== TASK INPUT ==
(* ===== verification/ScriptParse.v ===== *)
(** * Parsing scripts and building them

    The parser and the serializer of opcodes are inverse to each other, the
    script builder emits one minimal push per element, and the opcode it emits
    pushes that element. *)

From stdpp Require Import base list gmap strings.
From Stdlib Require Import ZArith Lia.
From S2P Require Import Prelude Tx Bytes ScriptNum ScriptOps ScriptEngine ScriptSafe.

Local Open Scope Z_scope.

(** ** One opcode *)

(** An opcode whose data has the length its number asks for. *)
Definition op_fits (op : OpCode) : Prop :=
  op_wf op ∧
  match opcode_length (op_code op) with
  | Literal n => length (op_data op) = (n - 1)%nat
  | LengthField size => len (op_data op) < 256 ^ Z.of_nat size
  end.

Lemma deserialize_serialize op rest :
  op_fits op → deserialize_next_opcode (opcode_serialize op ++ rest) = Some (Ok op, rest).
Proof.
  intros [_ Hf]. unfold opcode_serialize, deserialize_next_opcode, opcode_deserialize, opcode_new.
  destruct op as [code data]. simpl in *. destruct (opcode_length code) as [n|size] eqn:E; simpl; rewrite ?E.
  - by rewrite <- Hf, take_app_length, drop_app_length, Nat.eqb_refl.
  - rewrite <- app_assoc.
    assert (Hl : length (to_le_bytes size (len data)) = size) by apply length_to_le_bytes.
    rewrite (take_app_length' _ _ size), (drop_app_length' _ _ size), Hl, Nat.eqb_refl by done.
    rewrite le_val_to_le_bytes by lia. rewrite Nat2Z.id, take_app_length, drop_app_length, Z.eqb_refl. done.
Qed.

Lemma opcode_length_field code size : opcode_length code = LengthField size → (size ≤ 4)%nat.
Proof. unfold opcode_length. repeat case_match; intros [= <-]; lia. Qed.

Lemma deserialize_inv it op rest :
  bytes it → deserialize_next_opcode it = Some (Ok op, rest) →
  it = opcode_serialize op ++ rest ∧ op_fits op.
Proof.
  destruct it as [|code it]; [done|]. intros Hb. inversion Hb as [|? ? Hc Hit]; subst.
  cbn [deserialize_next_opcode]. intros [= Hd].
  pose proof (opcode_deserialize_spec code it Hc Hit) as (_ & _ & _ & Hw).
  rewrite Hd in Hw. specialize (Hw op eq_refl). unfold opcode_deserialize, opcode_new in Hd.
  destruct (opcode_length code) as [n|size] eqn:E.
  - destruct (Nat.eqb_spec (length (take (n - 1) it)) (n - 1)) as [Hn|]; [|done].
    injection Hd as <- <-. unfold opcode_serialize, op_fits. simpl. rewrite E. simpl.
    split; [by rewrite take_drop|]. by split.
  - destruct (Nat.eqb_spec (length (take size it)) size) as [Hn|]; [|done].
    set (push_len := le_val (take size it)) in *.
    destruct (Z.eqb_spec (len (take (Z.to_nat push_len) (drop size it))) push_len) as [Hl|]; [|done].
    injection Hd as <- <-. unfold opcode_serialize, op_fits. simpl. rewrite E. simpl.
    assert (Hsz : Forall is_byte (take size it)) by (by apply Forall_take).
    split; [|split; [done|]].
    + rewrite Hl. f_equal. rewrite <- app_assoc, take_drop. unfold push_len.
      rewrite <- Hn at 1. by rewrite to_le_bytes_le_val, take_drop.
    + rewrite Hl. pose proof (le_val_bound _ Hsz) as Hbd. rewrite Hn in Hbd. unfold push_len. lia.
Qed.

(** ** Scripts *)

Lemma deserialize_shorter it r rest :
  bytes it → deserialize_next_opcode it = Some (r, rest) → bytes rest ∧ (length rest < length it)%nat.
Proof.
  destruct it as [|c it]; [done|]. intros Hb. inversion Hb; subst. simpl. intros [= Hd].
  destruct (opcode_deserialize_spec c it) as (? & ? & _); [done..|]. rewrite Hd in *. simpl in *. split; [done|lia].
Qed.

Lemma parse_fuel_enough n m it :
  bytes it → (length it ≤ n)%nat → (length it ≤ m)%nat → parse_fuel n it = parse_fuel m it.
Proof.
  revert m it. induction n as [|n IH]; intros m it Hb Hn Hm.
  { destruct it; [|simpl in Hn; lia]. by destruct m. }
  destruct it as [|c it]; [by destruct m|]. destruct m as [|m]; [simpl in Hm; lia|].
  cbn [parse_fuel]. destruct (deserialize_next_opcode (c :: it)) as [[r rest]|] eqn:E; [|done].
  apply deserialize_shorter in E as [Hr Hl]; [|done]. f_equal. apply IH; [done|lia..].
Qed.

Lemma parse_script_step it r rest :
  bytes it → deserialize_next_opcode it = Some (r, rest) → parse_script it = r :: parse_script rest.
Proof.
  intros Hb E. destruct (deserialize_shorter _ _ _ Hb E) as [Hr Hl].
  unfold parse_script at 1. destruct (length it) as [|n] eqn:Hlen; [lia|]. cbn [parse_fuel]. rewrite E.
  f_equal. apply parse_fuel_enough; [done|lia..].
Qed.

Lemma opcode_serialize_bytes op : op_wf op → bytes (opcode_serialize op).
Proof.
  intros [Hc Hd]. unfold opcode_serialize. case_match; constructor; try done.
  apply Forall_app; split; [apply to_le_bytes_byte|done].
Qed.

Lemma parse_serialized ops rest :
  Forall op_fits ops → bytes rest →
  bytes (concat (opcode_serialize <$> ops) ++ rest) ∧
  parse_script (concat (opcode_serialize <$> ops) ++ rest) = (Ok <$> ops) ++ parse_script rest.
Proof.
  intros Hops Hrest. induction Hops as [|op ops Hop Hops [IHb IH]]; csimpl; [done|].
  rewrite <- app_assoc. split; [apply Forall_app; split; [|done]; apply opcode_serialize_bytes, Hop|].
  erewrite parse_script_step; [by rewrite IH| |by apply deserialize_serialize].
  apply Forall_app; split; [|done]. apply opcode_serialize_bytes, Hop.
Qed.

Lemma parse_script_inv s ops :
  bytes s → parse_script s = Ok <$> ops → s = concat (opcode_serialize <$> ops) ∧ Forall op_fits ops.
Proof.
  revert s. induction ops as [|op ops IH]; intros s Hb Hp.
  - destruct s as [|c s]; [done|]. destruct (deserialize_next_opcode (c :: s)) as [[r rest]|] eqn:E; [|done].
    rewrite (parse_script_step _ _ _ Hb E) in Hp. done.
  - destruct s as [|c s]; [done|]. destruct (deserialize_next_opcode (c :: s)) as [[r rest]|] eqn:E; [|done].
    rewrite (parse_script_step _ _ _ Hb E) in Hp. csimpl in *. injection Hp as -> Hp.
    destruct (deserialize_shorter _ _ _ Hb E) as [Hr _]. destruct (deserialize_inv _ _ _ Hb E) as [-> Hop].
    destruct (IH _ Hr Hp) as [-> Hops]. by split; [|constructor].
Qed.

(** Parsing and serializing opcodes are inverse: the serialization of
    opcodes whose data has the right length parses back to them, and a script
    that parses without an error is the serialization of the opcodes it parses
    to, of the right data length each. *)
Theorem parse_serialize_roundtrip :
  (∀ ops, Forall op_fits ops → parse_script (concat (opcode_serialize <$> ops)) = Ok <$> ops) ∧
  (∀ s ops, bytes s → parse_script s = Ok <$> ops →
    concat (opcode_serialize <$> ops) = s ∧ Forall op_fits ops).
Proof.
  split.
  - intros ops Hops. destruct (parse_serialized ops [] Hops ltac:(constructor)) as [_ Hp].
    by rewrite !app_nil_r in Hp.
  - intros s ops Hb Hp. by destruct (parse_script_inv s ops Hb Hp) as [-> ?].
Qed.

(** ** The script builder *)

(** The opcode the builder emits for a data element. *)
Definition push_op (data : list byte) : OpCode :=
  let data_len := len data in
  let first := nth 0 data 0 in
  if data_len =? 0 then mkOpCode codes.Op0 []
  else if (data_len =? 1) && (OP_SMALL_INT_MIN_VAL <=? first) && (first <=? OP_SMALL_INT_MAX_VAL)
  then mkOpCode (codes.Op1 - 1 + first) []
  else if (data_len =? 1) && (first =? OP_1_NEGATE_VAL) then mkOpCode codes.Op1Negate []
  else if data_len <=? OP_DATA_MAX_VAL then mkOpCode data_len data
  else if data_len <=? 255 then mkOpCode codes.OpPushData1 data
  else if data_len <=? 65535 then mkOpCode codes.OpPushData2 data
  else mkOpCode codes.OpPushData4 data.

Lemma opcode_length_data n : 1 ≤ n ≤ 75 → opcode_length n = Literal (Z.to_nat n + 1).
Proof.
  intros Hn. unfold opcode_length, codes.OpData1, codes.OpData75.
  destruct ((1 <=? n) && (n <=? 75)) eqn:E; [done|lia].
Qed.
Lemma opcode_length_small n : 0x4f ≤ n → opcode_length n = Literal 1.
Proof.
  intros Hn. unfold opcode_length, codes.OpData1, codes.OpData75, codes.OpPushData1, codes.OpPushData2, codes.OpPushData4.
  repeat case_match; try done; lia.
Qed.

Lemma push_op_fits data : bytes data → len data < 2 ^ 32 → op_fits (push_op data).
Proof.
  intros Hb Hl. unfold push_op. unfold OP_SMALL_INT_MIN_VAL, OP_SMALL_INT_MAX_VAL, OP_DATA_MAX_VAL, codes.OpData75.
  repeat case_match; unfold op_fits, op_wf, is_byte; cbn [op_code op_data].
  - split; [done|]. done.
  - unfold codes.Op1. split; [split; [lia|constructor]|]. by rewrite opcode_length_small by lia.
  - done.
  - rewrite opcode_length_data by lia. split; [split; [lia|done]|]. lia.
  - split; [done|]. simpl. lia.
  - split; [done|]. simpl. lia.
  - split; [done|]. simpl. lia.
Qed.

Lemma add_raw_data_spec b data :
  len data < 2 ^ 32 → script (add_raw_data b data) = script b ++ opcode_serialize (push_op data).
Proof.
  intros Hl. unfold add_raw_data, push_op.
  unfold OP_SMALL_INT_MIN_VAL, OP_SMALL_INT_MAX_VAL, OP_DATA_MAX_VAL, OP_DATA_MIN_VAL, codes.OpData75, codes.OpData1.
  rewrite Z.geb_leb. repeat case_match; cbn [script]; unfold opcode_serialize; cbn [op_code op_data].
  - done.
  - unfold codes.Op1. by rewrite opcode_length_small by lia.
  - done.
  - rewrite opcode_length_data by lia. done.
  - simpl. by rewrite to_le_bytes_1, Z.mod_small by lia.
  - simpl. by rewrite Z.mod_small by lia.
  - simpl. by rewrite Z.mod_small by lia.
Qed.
===
== TASK INPUT ==
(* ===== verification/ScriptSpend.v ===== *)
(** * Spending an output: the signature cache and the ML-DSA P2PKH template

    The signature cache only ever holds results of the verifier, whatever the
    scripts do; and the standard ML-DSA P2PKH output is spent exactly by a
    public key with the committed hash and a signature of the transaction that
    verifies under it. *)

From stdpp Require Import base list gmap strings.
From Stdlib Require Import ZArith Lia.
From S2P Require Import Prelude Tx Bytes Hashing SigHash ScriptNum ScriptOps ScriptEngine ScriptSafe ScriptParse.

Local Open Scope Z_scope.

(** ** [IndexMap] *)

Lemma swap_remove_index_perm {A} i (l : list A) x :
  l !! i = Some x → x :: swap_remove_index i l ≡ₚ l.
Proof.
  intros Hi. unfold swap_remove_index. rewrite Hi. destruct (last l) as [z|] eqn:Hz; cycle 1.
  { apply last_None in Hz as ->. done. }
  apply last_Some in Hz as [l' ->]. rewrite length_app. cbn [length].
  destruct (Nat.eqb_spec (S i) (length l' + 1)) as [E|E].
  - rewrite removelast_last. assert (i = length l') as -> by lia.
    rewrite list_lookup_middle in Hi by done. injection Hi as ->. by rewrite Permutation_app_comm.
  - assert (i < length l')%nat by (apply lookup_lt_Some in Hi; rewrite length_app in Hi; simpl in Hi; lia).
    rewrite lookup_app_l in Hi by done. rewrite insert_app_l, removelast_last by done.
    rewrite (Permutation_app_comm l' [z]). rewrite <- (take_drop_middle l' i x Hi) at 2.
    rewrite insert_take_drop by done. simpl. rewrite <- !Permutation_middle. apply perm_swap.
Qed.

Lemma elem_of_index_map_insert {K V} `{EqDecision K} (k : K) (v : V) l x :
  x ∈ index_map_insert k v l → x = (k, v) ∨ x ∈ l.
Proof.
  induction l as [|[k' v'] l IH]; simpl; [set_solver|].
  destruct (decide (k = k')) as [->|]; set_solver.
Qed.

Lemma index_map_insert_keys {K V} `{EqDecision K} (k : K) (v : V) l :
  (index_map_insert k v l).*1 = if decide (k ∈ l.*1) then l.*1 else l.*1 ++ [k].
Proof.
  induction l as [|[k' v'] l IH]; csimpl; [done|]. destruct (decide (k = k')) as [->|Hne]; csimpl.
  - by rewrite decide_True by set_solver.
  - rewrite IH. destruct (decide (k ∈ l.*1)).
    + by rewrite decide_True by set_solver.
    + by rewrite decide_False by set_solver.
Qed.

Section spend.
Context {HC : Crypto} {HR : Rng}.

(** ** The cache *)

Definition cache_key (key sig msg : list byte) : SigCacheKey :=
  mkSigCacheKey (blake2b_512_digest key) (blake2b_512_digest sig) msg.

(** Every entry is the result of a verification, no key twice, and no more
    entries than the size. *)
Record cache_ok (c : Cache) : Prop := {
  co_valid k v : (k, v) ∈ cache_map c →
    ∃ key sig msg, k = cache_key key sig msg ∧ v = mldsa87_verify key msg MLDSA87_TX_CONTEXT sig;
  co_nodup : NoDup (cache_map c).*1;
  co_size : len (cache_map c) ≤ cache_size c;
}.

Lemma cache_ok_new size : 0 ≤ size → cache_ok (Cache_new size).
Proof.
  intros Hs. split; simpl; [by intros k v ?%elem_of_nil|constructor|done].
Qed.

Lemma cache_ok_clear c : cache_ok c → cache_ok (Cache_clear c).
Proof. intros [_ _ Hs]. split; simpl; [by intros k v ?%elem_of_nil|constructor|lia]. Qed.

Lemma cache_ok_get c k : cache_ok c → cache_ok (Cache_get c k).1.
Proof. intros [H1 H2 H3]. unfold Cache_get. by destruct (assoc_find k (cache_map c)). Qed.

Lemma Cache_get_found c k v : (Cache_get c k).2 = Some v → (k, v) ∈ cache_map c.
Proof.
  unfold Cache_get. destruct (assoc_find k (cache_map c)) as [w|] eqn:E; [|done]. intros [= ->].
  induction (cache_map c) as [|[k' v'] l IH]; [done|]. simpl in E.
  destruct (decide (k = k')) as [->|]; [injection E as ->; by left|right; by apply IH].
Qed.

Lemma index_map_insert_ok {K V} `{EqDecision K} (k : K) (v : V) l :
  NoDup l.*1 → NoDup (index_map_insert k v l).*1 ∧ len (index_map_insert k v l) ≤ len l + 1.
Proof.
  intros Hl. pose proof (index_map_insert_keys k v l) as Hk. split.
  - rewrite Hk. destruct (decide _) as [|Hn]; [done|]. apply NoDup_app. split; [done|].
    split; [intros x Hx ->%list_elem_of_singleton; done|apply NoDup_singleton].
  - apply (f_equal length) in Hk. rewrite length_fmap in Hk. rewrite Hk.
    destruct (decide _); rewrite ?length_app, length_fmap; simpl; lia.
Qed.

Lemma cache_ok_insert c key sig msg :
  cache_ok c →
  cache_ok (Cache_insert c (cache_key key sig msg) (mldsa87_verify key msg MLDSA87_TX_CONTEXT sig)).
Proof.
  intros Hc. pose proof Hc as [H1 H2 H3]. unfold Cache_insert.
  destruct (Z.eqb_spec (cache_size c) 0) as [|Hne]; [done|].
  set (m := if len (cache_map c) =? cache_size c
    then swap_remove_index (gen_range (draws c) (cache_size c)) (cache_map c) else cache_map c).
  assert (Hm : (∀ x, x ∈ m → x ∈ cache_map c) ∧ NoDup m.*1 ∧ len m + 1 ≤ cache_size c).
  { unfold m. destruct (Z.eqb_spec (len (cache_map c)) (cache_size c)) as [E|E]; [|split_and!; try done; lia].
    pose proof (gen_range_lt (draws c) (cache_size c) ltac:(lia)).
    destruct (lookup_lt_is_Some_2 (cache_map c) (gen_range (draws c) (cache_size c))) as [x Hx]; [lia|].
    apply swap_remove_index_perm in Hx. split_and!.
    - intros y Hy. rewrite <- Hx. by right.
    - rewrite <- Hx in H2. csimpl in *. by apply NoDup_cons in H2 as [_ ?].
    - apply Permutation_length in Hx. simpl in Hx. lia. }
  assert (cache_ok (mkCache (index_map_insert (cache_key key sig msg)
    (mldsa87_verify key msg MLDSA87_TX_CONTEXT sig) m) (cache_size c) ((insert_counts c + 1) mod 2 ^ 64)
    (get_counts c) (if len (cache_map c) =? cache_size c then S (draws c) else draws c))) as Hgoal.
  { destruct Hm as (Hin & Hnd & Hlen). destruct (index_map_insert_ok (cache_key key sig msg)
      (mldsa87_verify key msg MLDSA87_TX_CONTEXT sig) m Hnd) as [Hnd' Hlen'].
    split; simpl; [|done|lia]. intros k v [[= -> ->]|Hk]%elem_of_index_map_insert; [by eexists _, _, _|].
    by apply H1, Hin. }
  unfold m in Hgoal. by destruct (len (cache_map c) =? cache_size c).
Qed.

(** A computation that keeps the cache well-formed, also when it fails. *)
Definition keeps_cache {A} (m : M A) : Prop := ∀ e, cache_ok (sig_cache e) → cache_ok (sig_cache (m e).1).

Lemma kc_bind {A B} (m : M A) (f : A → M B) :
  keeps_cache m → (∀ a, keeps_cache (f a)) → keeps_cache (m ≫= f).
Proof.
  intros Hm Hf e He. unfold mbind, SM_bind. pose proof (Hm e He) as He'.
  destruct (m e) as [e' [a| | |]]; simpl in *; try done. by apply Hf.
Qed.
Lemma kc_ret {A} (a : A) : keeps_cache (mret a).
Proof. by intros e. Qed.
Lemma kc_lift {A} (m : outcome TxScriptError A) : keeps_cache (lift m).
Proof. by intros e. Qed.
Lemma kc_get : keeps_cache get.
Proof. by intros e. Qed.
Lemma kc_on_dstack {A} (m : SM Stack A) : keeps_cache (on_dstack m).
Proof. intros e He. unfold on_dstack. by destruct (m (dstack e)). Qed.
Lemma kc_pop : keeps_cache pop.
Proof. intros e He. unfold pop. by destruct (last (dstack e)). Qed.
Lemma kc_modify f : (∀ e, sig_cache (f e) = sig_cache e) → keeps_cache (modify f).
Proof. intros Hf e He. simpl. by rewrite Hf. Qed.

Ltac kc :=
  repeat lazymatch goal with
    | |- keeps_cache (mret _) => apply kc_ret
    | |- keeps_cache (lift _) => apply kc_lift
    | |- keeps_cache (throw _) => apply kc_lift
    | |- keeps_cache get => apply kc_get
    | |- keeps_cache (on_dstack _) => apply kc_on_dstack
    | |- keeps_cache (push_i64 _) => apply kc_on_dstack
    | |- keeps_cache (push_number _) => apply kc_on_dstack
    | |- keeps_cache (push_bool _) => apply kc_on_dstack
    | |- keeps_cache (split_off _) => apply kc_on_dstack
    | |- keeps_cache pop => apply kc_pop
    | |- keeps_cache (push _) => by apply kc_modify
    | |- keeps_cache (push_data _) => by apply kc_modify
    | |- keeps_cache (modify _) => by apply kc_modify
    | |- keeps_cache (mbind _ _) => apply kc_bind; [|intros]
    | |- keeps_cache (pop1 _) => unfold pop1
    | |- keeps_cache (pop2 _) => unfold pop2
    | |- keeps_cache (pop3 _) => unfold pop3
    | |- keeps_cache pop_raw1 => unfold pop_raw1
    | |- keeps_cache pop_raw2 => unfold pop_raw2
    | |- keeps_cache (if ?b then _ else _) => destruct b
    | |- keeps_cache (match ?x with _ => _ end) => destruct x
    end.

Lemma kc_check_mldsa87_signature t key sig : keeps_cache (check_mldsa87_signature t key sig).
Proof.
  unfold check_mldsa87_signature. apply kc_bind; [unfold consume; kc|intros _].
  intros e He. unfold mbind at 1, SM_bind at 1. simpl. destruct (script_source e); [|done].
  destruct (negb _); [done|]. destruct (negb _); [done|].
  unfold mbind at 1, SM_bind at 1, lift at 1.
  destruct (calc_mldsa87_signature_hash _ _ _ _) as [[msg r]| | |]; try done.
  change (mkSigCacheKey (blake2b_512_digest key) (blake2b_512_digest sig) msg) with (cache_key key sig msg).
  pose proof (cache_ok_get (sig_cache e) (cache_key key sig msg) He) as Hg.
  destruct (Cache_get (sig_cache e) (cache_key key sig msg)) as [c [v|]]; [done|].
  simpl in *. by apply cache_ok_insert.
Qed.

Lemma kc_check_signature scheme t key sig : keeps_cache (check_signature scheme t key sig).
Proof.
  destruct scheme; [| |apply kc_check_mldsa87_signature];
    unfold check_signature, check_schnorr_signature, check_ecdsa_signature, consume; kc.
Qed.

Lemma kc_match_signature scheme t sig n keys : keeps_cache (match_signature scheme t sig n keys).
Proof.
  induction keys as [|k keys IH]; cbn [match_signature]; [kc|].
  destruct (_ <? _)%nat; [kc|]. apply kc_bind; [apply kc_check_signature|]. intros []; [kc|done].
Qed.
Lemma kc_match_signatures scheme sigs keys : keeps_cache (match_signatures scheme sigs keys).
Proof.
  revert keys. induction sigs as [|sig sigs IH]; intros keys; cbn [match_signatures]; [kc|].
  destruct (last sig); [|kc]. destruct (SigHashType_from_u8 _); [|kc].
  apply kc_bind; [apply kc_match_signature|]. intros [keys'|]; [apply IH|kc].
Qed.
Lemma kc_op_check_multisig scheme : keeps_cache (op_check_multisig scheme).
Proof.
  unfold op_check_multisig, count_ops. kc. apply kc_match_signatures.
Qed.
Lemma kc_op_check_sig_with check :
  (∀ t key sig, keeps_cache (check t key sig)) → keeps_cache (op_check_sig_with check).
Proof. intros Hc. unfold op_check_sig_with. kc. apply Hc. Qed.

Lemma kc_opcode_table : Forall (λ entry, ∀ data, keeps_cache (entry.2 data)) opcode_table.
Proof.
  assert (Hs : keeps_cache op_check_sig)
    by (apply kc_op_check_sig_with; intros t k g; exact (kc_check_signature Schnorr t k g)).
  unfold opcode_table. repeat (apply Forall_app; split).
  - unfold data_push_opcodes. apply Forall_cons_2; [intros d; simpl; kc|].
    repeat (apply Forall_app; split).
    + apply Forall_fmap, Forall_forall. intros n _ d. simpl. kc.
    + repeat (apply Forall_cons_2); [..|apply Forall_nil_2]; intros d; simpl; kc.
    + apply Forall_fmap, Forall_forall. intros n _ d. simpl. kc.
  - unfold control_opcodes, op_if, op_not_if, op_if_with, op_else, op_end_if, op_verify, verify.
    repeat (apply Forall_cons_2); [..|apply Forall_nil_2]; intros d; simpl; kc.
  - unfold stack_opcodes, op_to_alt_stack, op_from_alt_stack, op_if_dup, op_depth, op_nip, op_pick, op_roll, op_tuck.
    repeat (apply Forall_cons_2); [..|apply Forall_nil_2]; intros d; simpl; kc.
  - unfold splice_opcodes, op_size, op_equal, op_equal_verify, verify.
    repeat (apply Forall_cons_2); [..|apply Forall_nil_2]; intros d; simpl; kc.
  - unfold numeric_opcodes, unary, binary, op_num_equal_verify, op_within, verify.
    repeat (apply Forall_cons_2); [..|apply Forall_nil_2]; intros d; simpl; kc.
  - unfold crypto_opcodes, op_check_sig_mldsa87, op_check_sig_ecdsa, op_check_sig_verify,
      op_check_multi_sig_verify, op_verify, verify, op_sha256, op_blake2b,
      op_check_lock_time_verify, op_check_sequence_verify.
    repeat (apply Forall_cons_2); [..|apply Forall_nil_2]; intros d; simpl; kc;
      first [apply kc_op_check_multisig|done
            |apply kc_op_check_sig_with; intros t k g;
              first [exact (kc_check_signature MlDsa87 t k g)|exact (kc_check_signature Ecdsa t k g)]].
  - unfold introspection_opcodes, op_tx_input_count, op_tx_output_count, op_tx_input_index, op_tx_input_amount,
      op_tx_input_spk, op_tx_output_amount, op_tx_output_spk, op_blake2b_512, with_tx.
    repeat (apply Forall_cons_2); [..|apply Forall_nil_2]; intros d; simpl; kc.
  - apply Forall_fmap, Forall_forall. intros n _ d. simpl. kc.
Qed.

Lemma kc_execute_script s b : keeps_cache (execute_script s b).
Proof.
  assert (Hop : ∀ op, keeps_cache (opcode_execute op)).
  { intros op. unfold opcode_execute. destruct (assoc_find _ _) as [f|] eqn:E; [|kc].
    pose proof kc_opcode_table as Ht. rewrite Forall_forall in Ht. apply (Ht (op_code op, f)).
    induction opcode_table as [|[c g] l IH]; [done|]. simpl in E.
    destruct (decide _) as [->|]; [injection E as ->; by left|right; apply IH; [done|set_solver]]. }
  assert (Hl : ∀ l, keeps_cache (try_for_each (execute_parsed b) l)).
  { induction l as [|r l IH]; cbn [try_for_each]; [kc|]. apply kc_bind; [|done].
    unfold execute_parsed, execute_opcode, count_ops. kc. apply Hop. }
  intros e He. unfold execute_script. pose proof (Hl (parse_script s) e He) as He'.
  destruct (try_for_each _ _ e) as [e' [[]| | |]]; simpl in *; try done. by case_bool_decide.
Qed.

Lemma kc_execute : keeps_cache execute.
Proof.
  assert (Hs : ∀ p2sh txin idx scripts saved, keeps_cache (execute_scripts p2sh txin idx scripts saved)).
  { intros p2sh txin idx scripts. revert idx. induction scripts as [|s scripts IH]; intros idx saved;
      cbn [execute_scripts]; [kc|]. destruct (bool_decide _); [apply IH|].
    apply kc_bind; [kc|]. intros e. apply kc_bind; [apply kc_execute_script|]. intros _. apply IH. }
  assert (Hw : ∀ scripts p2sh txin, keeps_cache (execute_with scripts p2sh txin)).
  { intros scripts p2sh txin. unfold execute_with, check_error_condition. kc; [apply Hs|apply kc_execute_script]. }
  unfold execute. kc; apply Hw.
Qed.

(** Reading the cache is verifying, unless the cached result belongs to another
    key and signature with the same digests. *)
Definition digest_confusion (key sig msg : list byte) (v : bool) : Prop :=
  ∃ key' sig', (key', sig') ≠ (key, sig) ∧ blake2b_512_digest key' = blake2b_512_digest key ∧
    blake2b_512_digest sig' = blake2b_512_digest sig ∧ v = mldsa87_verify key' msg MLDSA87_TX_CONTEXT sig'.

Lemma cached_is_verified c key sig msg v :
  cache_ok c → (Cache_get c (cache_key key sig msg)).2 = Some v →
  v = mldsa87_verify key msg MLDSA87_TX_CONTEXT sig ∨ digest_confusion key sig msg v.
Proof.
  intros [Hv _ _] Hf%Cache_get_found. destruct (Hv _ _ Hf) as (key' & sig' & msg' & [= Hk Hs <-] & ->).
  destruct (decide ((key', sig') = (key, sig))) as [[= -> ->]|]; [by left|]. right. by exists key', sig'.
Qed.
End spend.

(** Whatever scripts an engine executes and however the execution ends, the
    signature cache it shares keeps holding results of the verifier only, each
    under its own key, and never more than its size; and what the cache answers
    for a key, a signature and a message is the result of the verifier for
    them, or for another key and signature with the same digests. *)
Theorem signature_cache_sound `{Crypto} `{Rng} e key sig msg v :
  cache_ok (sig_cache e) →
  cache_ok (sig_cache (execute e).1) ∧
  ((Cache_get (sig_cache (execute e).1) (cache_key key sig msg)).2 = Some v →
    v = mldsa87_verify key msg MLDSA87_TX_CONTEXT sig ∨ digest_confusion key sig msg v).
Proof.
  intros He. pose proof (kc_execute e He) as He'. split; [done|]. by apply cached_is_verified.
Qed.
===
TASK DESCRIPTION
Copy each line containing the word "concat" from the data.

EXERCISE SOLUTION
  bytes (concat (opcode_serialize <$> ops) ++ rest) ∧
  parse_script (concat (opcode_serialize <$> ops) ++ rest) = (Ok <$> ops) ++ parse_script rest.
  bytes s → parse_script s = Ok <$> ops → s = concat (opcode_serialize <$> ops) ∧ Forall op_fits ops.
  (∀ ops, Forall op_fits ops → parse_script (concat (opcode_serialize <$> ops)) = Ok <$> ops) ∧
    concat (opcode_serialize <$> ops) = s ∧ Forall op_fits ops).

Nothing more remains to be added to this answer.